Type out all the data below, word for word.

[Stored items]
((

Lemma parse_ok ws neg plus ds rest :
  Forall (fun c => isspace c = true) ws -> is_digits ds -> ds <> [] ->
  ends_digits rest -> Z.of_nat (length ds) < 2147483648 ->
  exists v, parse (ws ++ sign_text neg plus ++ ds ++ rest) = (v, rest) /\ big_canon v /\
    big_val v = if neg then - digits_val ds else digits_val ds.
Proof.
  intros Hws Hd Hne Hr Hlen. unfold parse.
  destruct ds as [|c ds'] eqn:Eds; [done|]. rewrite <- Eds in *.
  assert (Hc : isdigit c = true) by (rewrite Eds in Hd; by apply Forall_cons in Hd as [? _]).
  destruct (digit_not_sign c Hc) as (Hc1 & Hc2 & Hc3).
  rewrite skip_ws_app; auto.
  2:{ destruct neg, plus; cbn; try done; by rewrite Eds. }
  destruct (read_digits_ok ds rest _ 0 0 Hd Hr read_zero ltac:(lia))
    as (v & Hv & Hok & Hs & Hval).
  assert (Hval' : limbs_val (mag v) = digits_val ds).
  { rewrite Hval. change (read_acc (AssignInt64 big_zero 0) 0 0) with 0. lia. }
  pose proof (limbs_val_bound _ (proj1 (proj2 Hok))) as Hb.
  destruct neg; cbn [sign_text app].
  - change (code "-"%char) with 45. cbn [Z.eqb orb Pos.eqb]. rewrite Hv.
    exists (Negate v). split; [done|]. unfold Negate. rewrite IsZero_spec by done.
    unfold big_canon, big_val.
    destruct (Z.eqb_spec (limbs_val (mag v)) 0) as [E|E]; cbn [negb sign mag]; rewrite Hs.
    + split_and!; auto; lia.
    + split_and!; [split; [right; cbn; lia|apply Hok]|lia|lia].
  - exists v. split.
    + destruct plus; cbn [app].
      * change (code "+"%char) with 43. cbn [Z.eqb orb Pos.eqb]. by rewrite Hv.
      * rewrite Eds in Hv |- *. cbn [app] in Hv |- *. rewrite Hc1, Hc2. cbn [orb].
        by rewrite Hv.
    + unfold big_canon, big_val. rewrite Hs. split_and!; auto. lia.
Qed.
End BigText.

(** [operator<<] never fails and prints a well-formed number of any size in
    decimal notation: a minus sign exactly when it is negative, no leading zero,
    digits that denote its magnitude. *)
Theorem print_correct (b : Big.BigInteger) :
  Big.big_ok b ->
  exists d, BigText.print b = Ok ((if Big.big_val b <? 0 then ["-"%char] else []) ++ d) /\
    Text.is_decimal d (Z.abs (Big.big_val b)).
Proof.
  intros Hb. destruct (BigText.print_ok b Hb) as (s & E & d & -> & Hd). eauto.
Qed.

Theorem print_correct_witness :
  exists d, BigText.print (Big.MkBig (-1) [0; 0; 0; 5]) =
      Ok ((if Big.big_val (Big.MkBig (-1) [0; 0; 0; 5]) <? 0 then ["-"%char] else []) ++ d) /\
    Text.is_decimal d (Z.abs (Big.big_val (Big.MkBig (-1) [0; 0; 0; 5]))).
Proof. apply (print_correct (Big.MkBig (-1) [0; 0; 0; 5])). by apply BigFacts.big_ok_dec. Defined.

))

**RESULT FOR THIS TASK**:
Lemma parse_ok ws neg plus ds rest :
  Forall (fun c => isspace c = true) ws -> is_digits ds -> ds <> [] ->
  ends_digits rest -> Z.of_nat (length ds) < 2147483648 ->
  exists v, parse (ws ++ sign_text neg plus ++ ds ++ rest) = (v, rest) /\ big_canon v /\
    big_val v = if neg then - digits_val ds else digits_val ds.
Proof.
  intros Hws Hd Hne Hr Hlen. unfold parse.
  destruct ds as [|c ds'] eqn:Eds; [done|]. rewrite <- Eds in *.
  assert (Hc : isdigit c = true) by (rewrite Eds in Hd; by apply Forall_cons in Hd as [? _]).
  destruct (digit_not_sign c Hc) as (Hc1 & Hc2 & Hc3).
  rewrite skip_ws_app; auto.
  2:{ destruct neg, plus; cbn; try done; by rewrite Eds. }
  destruct (read_digits_ok ds rest _ 0 0 Hd Hr read_zero ltac:(lia))
    as (v & Hv & Hok & Hs & Hval).
  assert (Hval' : limbs_val (mag v) = digits_val ds).
  { rewrite Hval. change (read_acc (AssignInt64 big_zero 0) 0 0) with 0. lia. }
  pose proof (limbs_val_bound _ (proj1 (proj2 Hok))) as Hb.
  destruct neg; cbn [sign_text app].
  - change (code "-"%char) with 45. cbn [Z.eqb orb Pos.eqb]. rewrite Hv.
    exists (Negate v). split; [done|]. unfold Negate. rewrite IsZero_spec by done.
    unfold big_canon, big_val.
    destruct (Z.eqb_spec (limbs_val (mag v)) 0) as [E|E]; cbn [negb sign mag]; rewrite Hs.
    + split_and!; auto; lia.
    + split_and!; [split; [right; cbn; lia|apply Hok]|lia|lia].
  - exists v. split.
    + destruct plus; cbn [app].
      * change (code "+"%char) with 43. cbn [Z.eqb orb Pos.eqb]. by rewrite Hv.
      * rewrite Eds in Hv |- *. cbn [app] in Hv |- *. rewrite Hc1, Hc2. cbn [orb].
        by rewrite Hv.
    + unfold big_canon, big_val. rewrite Hs. split_and!; auto. lia.
Qed.
End BigText.

(** [operator<<] never fails and prints a well-formed number of any size in
    decimal notation: a minus sign exactly when it is negative, no leading zero,
    digits that denote its magnitude. *)
Theorem print_correct (b : Big.BigInteger) :
  Big.big_ok b ->
  exists d, BigText.print b = Ok ((if Big.big_val b <? 0 then ["-"%char] else []) ++ d) /\
    Text.is_decimal d (Z.abs (Big.big_val b)).
Proof.
  intros Hb. destruct (BigText.print_ok b Hb) as (s & E & d & -> & Hd). eauto.
Qed.

Theorem print_correct_witness :
  exists d, BigText.print (Big.MkBig (-1) [0; 0; 0; 5]) =
      Ok ((if Big.big_val (Big.MkBig (-1) [0; 0; 0; 5]) <? 0 then ["-"%char] else []) ++ d) /\
    Text.is_decimal d (Z.abs (Big.big_val (Big.MkBig (-1) [0; 0; 0; 5]))).
Proof. apply (print_correct (Big.MkBig (-1) [0; 0; 0; 5])). by apply BigFacts.big_ok_dec. Defined.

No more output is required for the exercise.